Records for this exercise:
__________

(** Once the five parameters resolve, the script is its body. *)
Lemma job_resolved (w : World) :
  supplied argv rb rp cb cp key ->
  job argv w = job_body rb rp cb cp key w.
Proof.
  intros (H1 & H2 & H3 & H4 & H5).
  assert (Hin : forall k v, argv !! k = Some v ->
            k ∈ ["RAW_BUCKET"; "RAW_PREFIX"; "CURATED_BUCKET";
                 "CURATED_PREFIX"; "S3_OBJECT_KEY"] ->
            filter (fun kv : string * string =>
                      kv.1 ∈ ["RAW_BUCKET"; "RAW_PREFIX"; "CURATED_BUCKET";
                              "CURATED_PREFIX"; "S3_OBJECT_KEY"]) argv !! k
            = Some v).
  { intros k v Hk Hm. by apply map_lookup_filter_Some_2. }
  unfold job, bind, getResolvedOptions. simpl.
  rewrite H1, H2, H3, H4, H5. simpl.
  unfold getitem, dict_get.
  rewrite (Hin _ _ H1), (Hin _ _ H2), (Hin _ _ H3), (Hin _ _ H4),
    (Hin _ _ H5) by set_solver.
  reflexivity.
Qed.

(** The guard of lines 33 to 35. *)
Lemma job_body_skip (w : World) :
  skips key = true ->
  job_body rb rp cb cp key w
  = (Exited 0, emit (skip_message key) (start_spark w)).
Proof.
  intros H. unfold skips in H. unfold job_body, bind. simpl.
  rewrite H. reflexivity.
Qed.

(** Lines 37 to 55. *)
Lemma job_body_load (w : World) :
  skips key = false ->
  job_body rb rp cb cp key w
  = match csv reader (source_path rb rp key) (start_spark w) with
    | (Returned df, w1) =>
        match parquet (writer (utc_date w) df) (dest_path cb cp) w1 with
        | (Returned _, w2) =>
            (Returned tt,
             emit (success_message (dest_path cb cp) (utc_date w)) w2)
        | (Exited c, w2) => (Exited c, w2)
        | (Raised e, w2) => (Raised e, w2)
        end
    | (Exited c, w1) => (Exited c, w1)
    | (Raised e, w1) => (Raised e, w1)
    end.
Proof.
  intros H. unfold skips in H. unfold job_body, bind. simpl.
  rewrite H. reflexivity.
Qed.

End Run.

(** ** The engine calls *)

Section Engine.

Lemma fit_length (n : nat) (r : Row) : length (fit n r) = n.
Proof.
  unfold fit. rewrite length_take, length_app, length_replicate. lia.
Qed.

(** Whatever a read returns, it was logged, it took time, and it changed
    nothing else. *)
Lemma csv_world r path w o w' :
  csv r path w = (o, w') -> w' = engine_call (EvRead path) w.
Proof.
  unfold csv. intros H. repeat case_match; by simplify_eq.
Qed.

Lemma csv_no_exit r path w c w' : csv r path w <> (Exited c, w').
Proof.
  unfold csv. intros H. repeat case_match; by simplify_eq.
Qed.

Lemma csv_no_objects r path w :
  list_objects w path = [] ->
  csv r path w
  = (Raised (AnalysisException ("Path does not exist: " +:+ path)),
     engine_call (EvRead path) w).
Proof. unfold csv. by intros ->. Qed.
(** ** Decoding: which exception *)

Lemma int16_raises (s : string) (e : exn) : Py.int16 s = Raise e -> e = ValueError.
Proof.
  unfold Py.int16. intros H.
  repeat match type of H with
  | context [let '(_, _) := ?x in _] => destruct x
  | context [match ?x with _ => _ end] => destruct x
  | context [if ?x then _ else _] => destruct x
  end; congruence.
Qed.

Lemma bin_byte_is_ok (c : string) : is_ok (bin_byte c) = negb (int_rejects c).
Proof. unfold bin_byte, int_rejects. by destruct (Py.int16 c). Qed.

Lemma bin_byte_raises (c : string) (e : exn) : bin_byte c = Raise e -> e = ValueError.
Proof.
  unfold bin_byte. destruct (Py.int16 c) eqn:E; simpl; [done |].
  intros [= <-]. by apply (int16_raises c).
Qed.

Lemma for_each_raises {A B} (f : A -> result B) (l : list A) (e : exn) :
  for_each f l = Raise e -> exists a, a ∈ l /\ f a = Raise e.
Proof.
  induction l as [|a l IH]; simpl; [done |].
  destruct (f a) as [b | e'] eqn:Ea; simpl.
  - destruct (for_each f l) as [r | e'']; simpl; [done |].
    intros [= <-]. destruct (IH eq_refl) as (a' & Hin & Ha').
    exists a'. split; [by apply list_elem_of_further | done].
  - intros [= <-]. exists a. split; [apply list_elem_of_here | done].
Qed.
(** X12: after two batches the two stores are out of step.  When a first
    array (with at least one axis and one item) and its entries and then
    a second float32 array and its entries are saved to the same two paths, starting without a metadata
    file, a fetch at an index that is a row of the second array and a
    line of the first list returns that row of the second array together
    with that entry of the first list. *)
Theorem fetch_after_two_batches_mixes_them
    (json_loads : string → option entry) (json_dumps : entry → string)
    (a1 a2 : ndarray) (m1 m2 : list entry)
    (embeddings_file metadata_file : string) (fs : gmap string (list byte))
    (n : nat) (rest : list nat) (i : nat) (e : entry) :
  nd_shape a1 ≠ [] →
  nd_nbytes (nd_dtype a1) (nd_shape a1) ≠ 0%nat →
  nd_wf a2 →
  nd_dtype a2 = float32 →
  nd_shape a2 = n :: rest →
  nd_size rest ≠ 0%nat →
  metadata_file ≠ embeddings_file →
  metadata_file ≠ shape_path embeddings_file →
  default [] (fs !! metadata_file) = [] →
  Forall (fun e => single_line (json_dumps e) = true) (m1 ++ m2) →
  (i < n)%nat →
  m1 !! i = Some e →
  json_loads (py_strip (json_dumps e)) = Some e →
  ∃ fs' row,
    (save_embeddings_to_memmap a1 embeddings_file;;
     save_metadata_to_file json_dumps m1 metadata_file;;
     save_embeddings_to_memmap a2 embeddings_file;;
     save_metadata_to_file json_dumps m2 metadata_file) fs = (fs', Ok tt)
    ∧ fetch_embedding_and_metadata json_loads embeddings_file
        metadata_file (Z.of_nat i) fs' = (fs', Ok (row, e))
    ∧ nd_getitem a2 (Z.of_nat i) = Ok row.
Proof.
  intros _ Hb1 Hwf Hdt Hshape Hrest Hne1 Hne2 Hfresh Hlines Hi He Hcodec.
  pose proof (shape_path_ne embeddings_file) as Hsp.
  assert (nd_nbytes (nd_dtype a2) (nd_shape a2) ≠ 0%nat) as Hb2.
  { rewrite Hshape. unfold nd_nbytes, nd_size. simpl foldr.
    pose proof (itemsize_pos (nd_dtype a2)).
    intros [Hz|Hz]%Nat.eq_mul_0; [lia |].
    apply Nat.eq_mul_0 in Hz as [Hz|Hz]; [lia | done]. }
  destruct (fetch_from_store json_loads json_dumps a2 (m1 ++ m2)
              embeddings_file metadata_file
              (<[metadata_file :=
                   list_byte_of_string
                     (metadata_text json_dumps (m1 ++ m2))]>
                 (<[embeddings_file := nd_data a2]>
                    (<[shape_path embeddings_file :=
                         list_byte_of_string (shape_text (nd_shape a2))]>
                       fs)))
              n rest i e) as (row & Hfetch & Hrow); try done.
  { rewrite !lookup_insert_ne by done. by rewrite lookup_insert_eq. }
  { rewrite lookup_insert_ne by done. by rewrite lookup_insert_eq. }
  { by rewrite lookup_insert_eq. }
  { by apply lookup_app_l_Some. }
  eexists _, row. split; [|split; [exact Hfetch | exact Hrow]].
  rewrite (io_bind_ok _ _ fs _ tt
             (save_embeddings_to_memmap_ok a1 _ fs Hb1)).
  rewrite (io_bind_ok _ _ _ _ tt (save_metadata_to_file_ok _ m1 _ _)).
  rewrite (io_bind_ok _ _ _ _ tt
             (save_embeddings_to_memmap_ok a2 _ _ Hb2)).
  rewrite save_metadata_to_file_ok. f_equal.
  rewrite !(lookup_insert_ne _ embeddings_file metadata_file) by done.
  rewrite !(lookup_insert_ne _ (shape_path embeddings_file) metadata_file)
    by done.
  rewrite lookup_insert_eq. simpl default. rewrite Hfresh, !app_nil_l.
  rewrite metadata_text_app, list_byte_of_string_app.
  apply map_eq. intros p. rewrite !lookup_insert.
  repeat case_decide; congruence.
Qed.
(** * boundedShapePredSOTA: a shallow embedding of the geometric core

    The development follows [boundedShapePredSOTA.py]: the padding
    conventions of the dataset, the batch collator and the parent-shape
    encoder, the loss assembly of [train_batch], the two context-point
    samplers, the Bezier renderers and the recursive curve fitter.

    Floating-point tensors are read with exact arithmetic: rationals [Q]
    wherever the code only adds, multiplies, divides, compares and truncates,
    and reals [R] in the curve fitter, whose decisions depend on Euclidean
    norms.  Library routines whose result the code merely passes along
    (the optimiser, the cross-entropy losses, the norm used to place extra
    boundary points) are section variables. *)

From Stdlib Require Import List Bool Arith ZArith QArith Qabs Qround Lia Lqa.
From Stdlib Require Import Reals Lra.
Import ListNotations.

(* ================================================================== *)
(** * Part I: the embedding                                            *)
(* ================================================================== *)

(** ** Python results, exceptions and indexing *)
Module Py.

Inductive exn : Type :=
| IndexError
| TypeError
| RuntimeError
| ValueError
| AttributeError.

Inductive result (A : Type) : Type :=
| Ok (a : A)
| Raise (e : exn).
Arguments Ok {A} a.
Arguments Raise {A} e.

Definition bind {A B} (r : result A) (k : A -> result B) : result B :=
  match r with
  | Ok a => k a
  | Raise e => Raise e
  end.

Notation "x <- r ;; k" := (bind r (fun x => k))
  (at level 61, r at next level, right associativity).

(** [l[i]] with Python's reading of a negative index; [None] is an
    index out of range. *)
Definition index {A} (l : list A) (i : Z) : option A :=
  let n := Z.of_nat (length l) in
  if (0 <=? i)%Z then nth_error l (Z.to_nat i)
  else if (0 <=? n + i)%Z then nth_error l (Z.to_nat (n + i))
  else None.

Definition get {A} (l : list A) (i : Z) : result A :=
  match index l i with
  | Some a => Ok a
  | None => Raise IndexError
  end.

(** Monadic map, left to right, stopping at the first exception. *)
Fixpoint mapM {A B} (f : A -> result B) (l : list A) : result (list B) :=
  match l with
  | [] => Ok []
  | a :: l' => b <- f a ;; bs <- mapM f l' ;; Ok (b :: bs)
  end.

End Py.

(** ** Exact arithmetic on rationals *)
Module Num.
Local Open Scope Q_scope.

Definition Qltb (x y : Q) : bool := negb (Qle_bool y x).

Definition Qsum (l : list Q) : Q := fold_right Qplus 0 l.

Definition Qprod (l : list Q) : Q := fold_right Qmult 1 l.

Definition Qofnat (n : nat) : Q := inject_Z (Z.of_nat n).

(** [x.long()], [int(x)]: truncation towards zero. *)
Definition trunc (x : Q) : Z := Z.quot (Qnum x) (Zpos (Qden x)).

(** [np.linspace(a, b, n)] and [torch.linspace(a, b, steps=n)]: [n] values
    from [a] to [b], both ends included; a single value is [a]. *)
Definition linspace (a b : Q) (n : nat) : list Q :=
  map (fun i => a + Qofnat i * ((b - a) / Qofnat (n - 1))) (seq 0 n).

(** [np.linspace(a, b, n, endpoint=False)]. *)
Definition linspace_open (a b : Q) (n : nat) : list Q :=
  map (fun i => a + Qofnat i * ((b - a) / Qofnat n)) (seq 0 n).

(** [int(np.ceil(np.sqrt(n)))] for a count [n]. *)
Definition ceil_sqrt (n : nat) : nat :=
  let r := Nat.sqrt n in if (r * r =? n)%nat then r else S r.

End Num.

(** ** The six-column segment table and its padding *)
Module Codec.
Import Num.
Local Open Scope Q_scope.

(** One row [[c1x, c1y, c2x, c2y, ex, ey]] ([CURVE_PARAMS = 6]). *)
Record row : Type := mkRow {
  c1x : Q; c1y : Q; c2x : Q; c2y : Q; ex : Q; ey : Q
}.

Definition cols (r : row) : list Q :=
  [c1x r; c1y r; c2x r; c2y r; ex r; ey r].

(** A row of [-1 * torch.ones((pad_len, 6))]. *)
Definition fill_row (v : Q) : row := mkRow v v v v v v.

Definition pad_row : row := fill_row (-1).

(** [AugmentedDataset.__init__]: [pad_len = 30 - segs.size(0)];
    [torch.ones((pad_len, 6))] refuses a negative size. *)
Definition pad_to (T : nat) (segs : list row) : Py.result (list row) :=
  if (length segs <=? T)%nat
  then Py.Ok (segs ++ repeat pad_row (T - length segs))
  else Py.Raise Py.RuntimeError.

(** [torch.nn.utils.rnn.pad_sequence(seqs, batch_first=True, padding_value=v)]. *)
Definition max_len (seqs : list (list row)) : nat :=
  fold_right Nat.max 0%nat (map (@length row) seqs).

Definition pad_sequence (v : Q) (seqs : list (list row)) : list (list row) :=
  map (fun s => s ++ repeat (fill_row v) (max_len seqs - length s)) seqs.

(** [collate_fn]: [padding_mask = parent_bezier[:,:,0] < 0]. *)
Definition padding_mask (parent_bezier : list (list row)) : list (list bool) :=
  map (map (fun r => Qltb (c1x r) 0)) parent_bezier.

Definition collate_parent (pb : list (list row))
  : list (list row) * list (list bool) :=
  let parent_bezier := pad_sequence (-1) pb in
  (parent_bezier, padding_mask parent_bezier).

(** [SimpleShapeEncoder.forward], the part that derives the mask:
    [is_padding_segment = (shape_pts == -1).all(dim=2)]. *)
Definition is_padding_segment (r : row) : bool :=
  forallb (fun x => Qeq_bool x (-1)) (cols r).

(** [torch.where(is_padding_segment[i])[0]], first element if any. *)
Fixpoint first_pad_idx (rows : list row) : option nat :=
  match rows with
  | [] => None
  | r :: rows' =>
      if is_padding_segment r then Some 0%nat
      else option_map S (first_pad_idx rows')
  end.

Definition actual_length (rows : list row) : nat :=
  match first_pad_idx rows with
  | Some i => i
  | None => length rows
  end.

(** [valid_segment_mask_2D = s_indices < actual_lengths.unsqueeze(1)], after
    the cut [shape_pts[:, :self.seq_len, :]] of an over-long input. *)
Definition valid_segment_mask (seq_len : nat) (shape_pts : list (list row))
  : list (list bool) :=
  map (fun rows =>
         let rows := firstn seq_len rows in
         map (fun s => (s <? actual_length rows)%nat) (seq 0 (length rows)))
      shape_pts.

(** The encoder's reading of "row [s] of sample [b] is padding". *)
Definition encoder_padding (seq_len : nat) (shape_pts : list (list row))
  (b s : nat) : bool :=
  negb (nth s (nth b (valid_segment_mask seq_len shape_pts) []) false).

(** [train_batch]: the type a ground-truth row decodes to,
    [0] line, [1] quadratic, [2] cubic. *)
Definition all_neg (x y : Q) : bool := Qltb x 0 && Qltb y 0.

Definition gt_type (r : row) : nat :=
  let line := all_neg (c1x r) (c1y r) && all_neg (c2x r) (c2y r) in
  let quad := all_neg (c1x r) (c1y r) && negb (all_neg (c2x r) (c2y r)) in
  let cubic := negb (line || quad) in
  if cubic then 2%nat else if quad then 1%nat else 0%nat.

(** A line row ending at [(1/2, 1/2)]: both control pairs are the sentinel. *)
Definition line_row_example : row :=
  mkRow (-1) (-1) (-1) (-1) (1 # 2) (1 # 2).

End Codec.

(** ** The loss assembly of [train_batch] *)
Module Evaluator.
Import Num Codec.
Local Open Scope Q_scope.

(** What [train_batch] prints besides its progress line. *)
Inductive message : Type :=
| TypeLossMismatch (logits labels : nat).

(** The loss weights, [train_batch]'s keyword arguments. *)
Record weights : Type := mkWeights {
  lambda_curve : Q; lambda_stop : Q; lambda_len : Q; lambda_type : Q
}.

Definition default_weights : weights := mkWeights 2000 10 20 100.

(** [teacher_forcing = False], so [geom_scale = 10.0]. *)
Definition teacher_forcing : bool := false.
Definition geom_scale : Q := if teacher_forcing then 50 else 10.

(** [t[:, :n]]. *)
Definition slice_cols {A} (n : nat) (t : list (list A)) : list (list A) :=
  map (firstn n) t.

(** [(torch.arange(S)[None, :] < lengths[:, None]).float()]. *)
Definition valid_mask (S : nat) (lengths : list nat) : list (list Q) :=
  map (fun len => map (fun s => if (s <? len)%nat then 1 else 0) (seq 0 S)) lengths.

(** One row of [err = (pred - gt).abs() * mask.unsqueeze(-1)] on finite
    values; [Masked.err_row] is the same line on tensors that may hold
    infinities. *)
Definition err_row (p g : row) (m : Q) : list Q :=
  map (fun pg => Qabs (fst pg - snd pg) * m) (combine (cols p) (cols g)).

Definition err_sample (ps gs : list row) (ms : list Q) : list (list Q) :=
  map (fun pgm => err_row (fst (fst pgm)) (snd (fst pgm)) (snd pgm))
      (combine (combine ps gs) ms).

Definition err (pred gt : list (list row)) (mask : list (list Q))
  : list (list (list Q)) :=
  map (fun pgm => err_sample (fst (fst pgm)) (snd (fst pgm)) (snd pgm))
      (combine (combine pred gt) mask).

Definition sum2 (t : list (list Q)) : Q := Qsum (map Qsum t).
Definition sum3 (t : list (list (list Q))) : Q := Qsum (map sum2 t).

(** [x.clamp(min=lo)]. *)
Definition clamp_min (lo x : Q) : Q := if Qltb x lo then lo else x.

Definition tiny : Q := 1 # 1000000000.

(** Step 3, the curve L1 loss. *)
Definition loss_curve (w : weights) (S T_gt_dim : nat)
  (pred_segments gt_curves : list (list row)) (mask : list (list Q)) : Q :=
  let compare_len_curve := Nat.min S T_gt_dim in
  let pred_for_curve := slice_cols compare_len_curve pred_segments in
  let gt_for_curve := slice_cols compare_len_curve gt_curves in
  let mask_for_curve := slice_cols compare_len_curve mask in
  let e := err pred_for_curve gt_for_curve mask_for_curve in
  let num_valid_coords := clamp_min tiny (sum2 mask_for_curve * 6) in
  lambda_curve w * (sum3 e / num_valid_coords) * geom_scale.

(** Step 4, the stop target and its weights. *)
Definition target_stop (S : nat) (lengths : list nat) : list (list Q) :=
  map (fun len =>
         let stop_idx_gt := (len - 1)%nat in
         map (fun s => if (stop_idx_gt <=? s)%nat then 1 else 0) (seq 0 S))
      lengths.

Definition weight_for_stop_loss (target : list (list Q)) : list (list Q) :=
  map (map (fun t => if Qltb 0 t then 5 else 1)) target.

(** [torch.cumprod(x, dim=1)] on one sample. *)
Fixpoint cumprod_from (acc : Q) (l : list Q) : list Q :=
  match l with
  | [] => []
  | x :: l' => acc * x :: cumprod_from (acc * x) l'
  end.

Definition cumprod (l : list Q) : list Q := cumprod_from 1 l.

(** Step 5, the expected length of every sample. *)
Definition expected_length (B S : nat) (pred_stops : list (list Q)) : list Q :=
  let prob_continue := map (map (fun p => 1 - p)) pred_stops in
  match S with
  | 0%nat => repeat 0 B
  | 1%nat => repeat 1 B
  | _ =>
      map (fun pc =>
             let prob_continue_for_survival := 1 :: removelast pc in
             let survival_probabilities := cumprod prob_continue_for_survival in
             Qsum survival_probabilities)
          prob_continue
  end.

(** [x.mean()] of a one-dimensional tensor. *)
Definition mean (l : list Q) : Q := Qsum l / Qofnat (length l).

Definition loss_count (w : weights) (expected : list Q) (lengths : list nat) : Q :=
  lambda_len w
  * mean (map (fun el => Qabs (fst el - Qofnat (snd el))) (combine expected lengths))
  * geom_scale.

(** [t[mask.bool()]]: the entries at which the mask is set, in row-major
    order; the mask must have the shape of [t]'s two leading dimensions. *)
Definition same_shape {A B} (t : list (list A)) (m : list (list B)) : bool :=
  (length t =? length m)%nat
  && forallb (fun tm => (length (fst tm) =? length (snd tm))%nat) (combine t m).

Definition masked_select {A} (t : list (list A)) (mask : list (list Q))
  : Py.result (list A) :=
  if same_shape t mask
  then Py.Ok (concat (map (fun tm =>
                map fst (filter (fun xm => negb (Qeq_bool (snd xm) 0))
                                (combine (fst tm) (snd tm))))
              (combine t mask)))
  else Py.Raise Py.IndexError.

(** Step 6, the ground-truth types laid out on [S] columns. *)
Definition gt_types_for_masking (S T_gt_dim : nat) (gt_curves : list (list row))
  : list (list nat) :=
  let gt_types_source_len := Nat.min T_gt_dim S in
  let gt_types_potential := map (map gt_type) (slice_cols gt_types_source_len gt_curves) in
  if (gt_types_source_len <? S)%nat
  then map (fun tys => tys ++ repeat 0%nat (S - gt_types_source_len)) gt_types_potential
  else slice_cols S gt_types_potential.

Section Losses.

(** [F.binary_cross_entropy(input, target, weight=weight, reduction='mean')]
    and [F.cross_entropy(logits, labels)]. *)
Variable binary_cross_entropy : list (list Q) -> list (list Q) -> list (list Q) -> Q.
Variable cross_entropy : list (Q * Q * Q) -> list nat -> Q.

Definition loss_stop (w : weights) (S : nat) (pred_stops : list (list Q))
  (lengths : list nat) : Q :=
  let target := target_stop S lengths in
  lambda_stop w
  * binary_cross_entropy pred_stops target (weight_for_stop_loss target)
  * geom_scale.

(** Lines 1137-1144: the type term and what is printed for it. *)
Definition loss_type (w : weights) (type_logits_for_loss : list (Q * Q * Q))
  (gt_types_for_loss : list nat) : Q * list message :=
  if (0 <? 3 * length type_logits_for_loss)%nat then
    if (length type_logits_for_loss =? length gt_types_for_loss)%nat
    then (lambda_type w * cross_entropy type_logits_for_loss gt_types_for_loss
          * geom_scale, [])
    else (0, [TypeLossMismatch (length type_logits_for_loss)
                               (length gt_types_for_loss)])
  else (0, []).

(** Line 1147. *)
Definition total_loss (curve stop count type : Q) : Q :=
  curve + stop + count + type.

Record losses : Type := mkLosses {
  l_curve : Q; l_stop : Q; l_count : Q; l_type : Q; l_total : Q;
  printed : list message
}.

__________

Print exactly the lines above, between the one holding "match r with" and the one holding "(** [x.long()], [int(x)]: truncation", inclusive, and nothing besides.

Answer to this task:
  match r with
  | Ok a => k a
  | Raise e => Raise e
  end.

Notation "x <- r ;; k" := (bind r (fun x => k))
  (at level 61, r at next level, right associativity).

(** [l[i]] with Python's reading of a negative index; [None] is an
    index out of range. *)
Definition index {A} (l : list A) (i : Z) : option A :=
  let n := Z.of_nat (length l) in
  if (0 <=? i)%Z then nth_error l (Z.to_nat i)
  else if (0 <=? n + i)%Z then nth_error l (Z.to_nat (n + i))
  else None.

Definition get {A} (l : list A) (i : Z) : result A :=
  match index l i with
  | Some a => Ok a
  | None => Raise IndexError
  end.

(** Monadic map, left to right, stopping at the first exception. *)
Fixpoint mapM {A B} (f : A -> result B) (l : list A) : result (list B) :=
  match l with
  | [] => Ok []
  | a :: l' => b <- f a ;; bs <- mapM f l' ;; Ok (b :: bs)
  end.

End Py.

(** ** Exact arithmetic on rationals *)
Module Num.
Local Open Scope Q_scope.

Definition Qltb (x y : Q) : bool := negb (Qle_bool y x).

Definition Qsum (l : list Q) : Q := fold_right Qplus 0 l.

Definition Qprod (l : list Q) : Q := fold_right Qmult 1 l.

Definition Qofnat (n : nat) : Q := inject_Z (Z.of_nat n).

(** [x.long()], [int(x)]: truncation towards zero. *)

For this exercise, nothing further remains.